オリュンポス

オリュンポス 上

オリュンポス 上

オリュンポス 下

オリュンポス 下

通称シモンズ版「光の王」。各パートで作り上げてきたキャラを後半で一気に絡ませあう手腕からあの伏線未回収っぷりまで含めて実にシモンズらしい作品である。ハイペリオン・シリーズにならぶ傑作であり、同時に続きを書けといいたくなる作品。
ハイペリオン・シリーズでも見られたようにイリアムで丁寧に作り上げた世界観を、オリュンポスでは半ば壊しながら止まることなく話を展開させていく。
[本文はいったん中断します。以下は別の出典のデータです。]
(** ** The frame *)

Record DataFrame : Type :=
  mkFrame { columns : list string; data : list (list cell) }.

Fixpoint position (col : string) (cols : list string) : option nat :=
  match cols with
  | [] => None
  | c :: cols' =>
      if String.eqb col c then Some O
      else option_map S (position col cols')
  end.

(** [col in df.columns] *)
Definition has_column (df : DataFrame) (col : string) : bool :=
  match position col (columns df) with Some _ => true | None => false end.

(** [df[col]]: the cells of a column; a row that is too short has a
    missing cell there. *)
Definition getitem (df : DataFrame) (col : string) : list cell :=
  match position col (columns df) with
  | Some i => map (fun row => nth i row NA) (data df)
  | None => []
  end.

(** [Series.astype(float)]: [float] on every cell, raising at the first
    text it rejects. *)
Definition float_message (s : string) : Exn :=
  ("could not convert string to float: '" ++ s ++ "'")%string.

Definition float_cell (c : cell) : Exn + pyfloat :=
  match c with
  | NA => inr NaN
  | Text s =>
      match float s with
      | Some x => inr x
      | None => inl (float_message s)
      end
  end.

Fixpoint astype_float (col : list cell) : Exn + list pyfloat :=
  match col with
  | [] => inr []
  | c :: col' =>
      match float_cell c with
      | inl e => inl e
      | inr x =>
          match astype_float col' with
          | inl e => inl e
          | inr xs => inr (x :: xs)
          end
      end
  end.

(** [t.strftime('%b %d, %Y')]: the day to print; [NaT] has none. *)
Definition strftime (t : Timestamp) : Exn + Z :=
  match t with
  | Ts o => inr o
  | NaT => inl "NaTType does not support strftime"
  end.

(** [x / n] *)
Definition truediv (x : pyfloat) (n : nat) : Exn + pyfloat :=
  match n with
  | O => inl "float division by zero"
  | S _ => inr (fdivn x n)
  end.

(** ** Lines 24 to 73: cleaning and aggregation *)

Definition required_columns : list string := ["workDate"; "payout"].

Definition schema_message : string :=
  "The CSV file must contain 'workDate' and 'payout' columns.".

(** Line 31. *)
Definition clean_payout (df : DataFrame) : Exn + list pyfloat :=
  astype_float (map (replace ["$"; ","]%char) (getitem df "payout")).

(** Line 35. *)
Definition clean_workDate (df : DataFrame) : list Timestamp :=
  map to_datetime (getitem df "workDate").

(** The frame with both columns converted. *)
Definition frame (dates : list Timestamp) (payouts : list pyfloat)
  : list Row :=
  map (fun p => mkRow (fst p) (snd p)) (combine dates payouts).

(** Lines 38 and 41: the rows with a valid date, latest first. *)
Definition valid_rows (dates : list Timestamp) (payouts : list pyfloat)
  : list Row :=
  sort_values (dropna (frame dates payouts)).

Definition grouped (df : list Row) : list (Z * list Row) := groupby df.

Definition total_earnings (df : list Row) : pyfloat :=
  nansum (map payout df).

Definition number_of_groups (df : list Row) : nat := ngroups (grouped df).

Definition average_earnings (df : list Row) : Exn + pyfloat :=
  if (0 <? number_of_groups df)%nat
  then truediv (total_earnings df) (number_of_groups df)
  else inr (Fin 0).

Definition most_recent_date (df : list Row) : Timestamp :=
  ts_max (map workDate df).

Definition day_of_week (df : list Row) : option Z :=
  weekday (most_recent_date df).

Definition pay_period_start (df : list Row) : Timestamp :=
  if ge_int (day_of_week df) 1
  then ts_sub (most_recent_date df) (sub_int (day_of_week df) 1)
  else ts_sub (most_recent_date df) (Some 6).

Definition pay_period_end (df : list Row) : Timestamp :=
  ts_add (pay_period_start df) (Some 6).

Definition in_period (df : list Row) (r : Row) : bool :=
  ts_leb (pay_period_start df) (workDate r)
  && ts_leb (workDate r) (pay_period_end df).

Definition current_pay_period (df : list Row) : pyfloat :=
  nansum (map payout (filter (in_period df) df)).

Definition total_payout (group : list Row) : pyfloat :=
  nansum (map payout group).

(** ** Lines 85 to 133: rendering *)

Definition render (df : list Row) (average : pyfloat) : M unit :=
  emit (st_columns 3) ;;;
  emit (total_card (total_earnings df)) ;;;
  emit (average_card (number_of_groups df) average) ;;;
  first_day <- lift (strftime (pay_period_start df)) ;;
  last_day <- lift (strftime (pay_period_end df)) ;;
  emit (period_card first_day last_day (current_pay_period df)) ;;;
  emit separator ;;;
  for_each (grouped df) (fun g =>
    formatted_date <- lift (strftime (Ts (fst g))) ;;
    emit (expander formatted_date (total_payout (snd g)) (snd g))).

(** ** Lines 19 to 138 *)

Definition body (df : DataFrame) : M unit :=
  if negb (forallb (has_column df) required_columns)
  then emit (st_error schema_message)
  else
    payouts <- lift (clean_payout df) ;;
    let df := valid_rows (clean_workDate df) payouts in
    average <- lift (average_earnings df) ;;
    render df average.

Definition generic_message (e : Exn) : string :=
  ("An error occurred while processing the file: " ++ e)%string.

Definition process (df : DataFrame) : M unit :=
  try_except (body df) (fun e => emit (st_error (generic_message e))).

(** The page after the script has run on what was uploaded. *)
Definition script (uploaded_file : option DataFrame) : list element :=
  match uploaded_file with
  | Some df => fst (process df)
  | None => [st_info "Awaiting CSV file upload."]
  end.

End App.


(* ===================================================================== *)
(** * Properties *)
(* ===================================================================== *)

Import Py App.

(** ** Definitions used to state the properties *)

(** The distinct elements of a list in the order of their first
    occurrence, written without an accumulator: the head stays and is
    removed from what follows. *)
Fixpoint first_seen_order (l : list Z) : list Z :=
  match l with
  | [] => []
  | x :: l' => x :: filter (fun y => negb (y =? x)) (first_seen_order l')
  end.

(** Rows in date-descending order. *)
Definition date_descending (df : list Row) : Prop :=
  StronglySorted
    (fun a b => exists x y, workDate a = Ts x /\ workDate b = Ts y /\ y <= x)
    df.

(** The page of a complete summary: the three cards, the separator and
    one expander per group, in group order. *)
Definition full_summary (df : list Row) (average : pyfloat) (first_day : Z)
  : list element :=
  [st_columns 3;
   total_card (total_earnings df);
   average_card (number_of_groups df) average;
   period_card first_day (first_day + 6) (current_pay_period df);
   separator]
  ++ map (fun g => expander (fst g) (total_payout (snd g)) (snd g))
         (grouped df).

Definition is_error (el : element) : bool :=
  match el with st_error _ => true | _ => false end.

Definition is_summary_part (el : element) : bool :=
  match el with
  | st_error _ | st_info _ => false
  | _ => true
  end.

(** Every row has a date. *)
Definition dated (df : list Row) : Prop :=
  Forall (fun r => exists o, workDate r = Ts o) df.

(** The cell of a row in the column named [col]. *)
Definition field (cols : list string) (col : string) (row : list cell)
  : cell :=
  match position col cols with
  | Some i => nth i row NA
  | None => NA
  end.

(** The characters that currency normalization keeps. *)
Definition kept (c : ascii) : bool :=
  negb (Ascii.eqb c "$" || Ascii.eqb c ",").

(** A frame with the two required columns first and one row per pair of
    texts. *)
Definition table (rows : list (string * string)) : DataFrame :=
  mkFrame ["workDate"; "payout"]
          (map (fun r => [Text (fst r); Text (snd r)]) rows).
登場人物が不死化したり、超人化したりといった荒唐無稽な話を纏め上げるのはやはり筆力の成せる技。
シモンズのテーマといえる暴力についても、キャリバニやヴォイニックスによる古典人類の抹殺などによって描かれているが、やはり、最も強調されるべきは人間の精神的苦痛を喰らうセテボスであるといえるだろう。このように人類を弄び、生きる存在は「殺戮のチェスゲーム」のマインド・ヴァンパイアなどで登場し、こういった意味でも実にシモンズらしい作品。

そういえば,モラヴェックについて一言
これってどう考えても「電脳生物たち」を書いたハンス・モラヴェックが元ネタだろうね.